(Saved entries)
>>>

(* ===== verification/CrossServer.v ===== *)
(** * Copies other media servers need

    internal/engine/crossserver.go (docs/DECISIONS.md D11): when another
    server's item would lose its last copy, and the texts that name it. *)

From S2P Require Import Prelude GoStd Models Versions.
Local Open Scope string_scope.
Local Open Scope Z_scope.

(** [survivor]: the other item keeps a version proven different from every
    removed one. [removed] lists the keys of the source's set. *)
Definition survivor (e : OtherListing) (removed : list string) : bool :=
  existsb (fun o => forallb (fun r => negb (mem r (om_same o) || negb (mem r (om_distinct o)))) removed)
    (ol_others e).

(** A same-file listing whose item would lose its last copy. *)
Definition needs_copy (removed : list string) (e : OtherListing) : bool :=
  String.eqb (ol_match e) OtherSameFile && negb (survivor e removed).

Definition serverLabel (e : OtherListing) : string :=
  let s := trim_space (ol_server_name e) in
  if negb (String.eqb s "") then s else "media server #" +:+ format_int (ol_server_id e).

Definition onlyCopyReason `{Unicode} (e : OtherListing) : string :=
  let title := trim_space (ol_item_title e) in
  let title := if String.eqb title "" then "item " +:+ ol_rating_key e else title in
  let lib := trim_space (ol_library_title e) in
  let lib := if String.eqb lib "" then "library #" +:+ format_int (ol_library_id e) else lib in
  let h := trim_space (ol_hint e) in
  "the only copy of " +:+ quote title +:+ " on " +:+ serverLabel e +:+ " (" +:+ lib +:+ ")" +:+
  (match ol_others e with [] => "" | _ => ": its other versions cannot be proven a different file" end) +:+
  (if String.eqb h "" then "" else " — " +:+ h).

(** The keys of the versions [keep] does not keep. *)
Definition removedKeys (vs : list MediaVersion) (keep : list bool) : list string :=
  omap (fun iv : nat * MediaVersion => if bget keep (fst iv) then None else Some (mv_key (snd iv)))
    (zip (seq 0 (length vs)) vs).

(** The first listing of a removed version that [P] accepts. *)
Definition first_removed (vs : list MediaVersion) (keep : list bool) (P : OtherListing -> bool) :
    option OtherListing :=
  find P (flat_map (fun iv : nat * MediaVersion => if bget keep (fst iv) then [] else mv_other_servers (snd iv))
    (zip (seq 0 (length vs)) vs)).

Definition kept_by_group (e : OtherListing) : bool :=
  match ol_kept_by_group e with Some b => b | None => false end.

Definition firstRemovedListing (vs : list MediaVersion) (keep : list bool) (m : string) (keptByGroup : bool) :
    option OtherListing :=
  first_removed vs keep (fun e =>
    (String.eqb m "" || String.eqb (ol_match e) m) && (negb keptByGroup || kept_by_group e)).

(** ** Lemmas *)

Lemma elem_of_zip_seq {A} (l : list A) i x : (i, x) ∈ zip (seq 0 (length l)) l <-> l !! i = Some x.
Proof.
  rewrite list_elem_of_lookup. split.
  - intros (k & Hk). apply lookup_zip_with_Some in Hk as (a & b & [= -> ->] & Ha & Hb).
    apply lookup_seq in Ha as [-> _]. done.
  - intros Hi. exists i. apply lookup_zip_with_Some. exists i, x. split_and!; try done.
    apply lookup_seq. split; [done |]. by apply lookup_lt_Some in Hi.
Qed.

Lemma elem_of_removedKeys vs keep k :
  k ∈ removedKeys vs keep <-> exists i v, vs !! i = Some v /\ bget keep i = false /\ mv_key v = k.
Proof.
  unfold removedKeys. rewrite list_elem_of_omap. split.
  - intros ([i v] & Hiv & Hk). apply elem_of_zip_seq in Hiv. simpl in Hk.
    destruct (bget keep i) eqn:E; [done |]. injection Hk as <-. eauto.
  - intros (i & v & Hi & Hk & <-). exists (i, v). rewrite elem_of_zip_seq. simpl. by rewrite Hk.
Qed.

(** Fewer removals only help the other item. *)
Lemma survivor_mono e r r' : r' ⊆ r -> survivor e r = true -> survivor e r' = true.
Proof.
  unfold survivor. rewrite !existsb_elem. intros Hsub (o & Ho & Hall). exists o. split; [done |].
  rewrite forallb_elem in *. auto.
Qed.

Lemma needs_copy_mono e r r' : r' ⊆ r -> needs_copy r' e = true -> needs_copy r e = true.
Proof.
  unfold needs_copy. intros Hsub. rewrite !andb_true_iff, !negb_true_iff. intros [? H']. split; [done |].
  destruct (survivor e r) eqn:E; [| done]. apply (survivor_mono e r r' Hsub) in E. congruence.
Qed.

<<<

> _YOUR TASK_: Exactly as written, please transcribe the lines from the start of the records above to the line that holds "Local Open Scope Z_scope.", both ends included.

> _EXERCISE RESPONSE_:
(* ===== verification/CrossServer.v ===== *)
(** * Copies other media servers need

    internal/engine/crossserver.go (docs/DECISIONS.md D11): when another
    server's item would lose its last copy, and the texts that name it. *)

From S2P Require Import Prelude GoStd Models Versions.
Local Open Scope string_scope.
Local Open Scope Z_scope.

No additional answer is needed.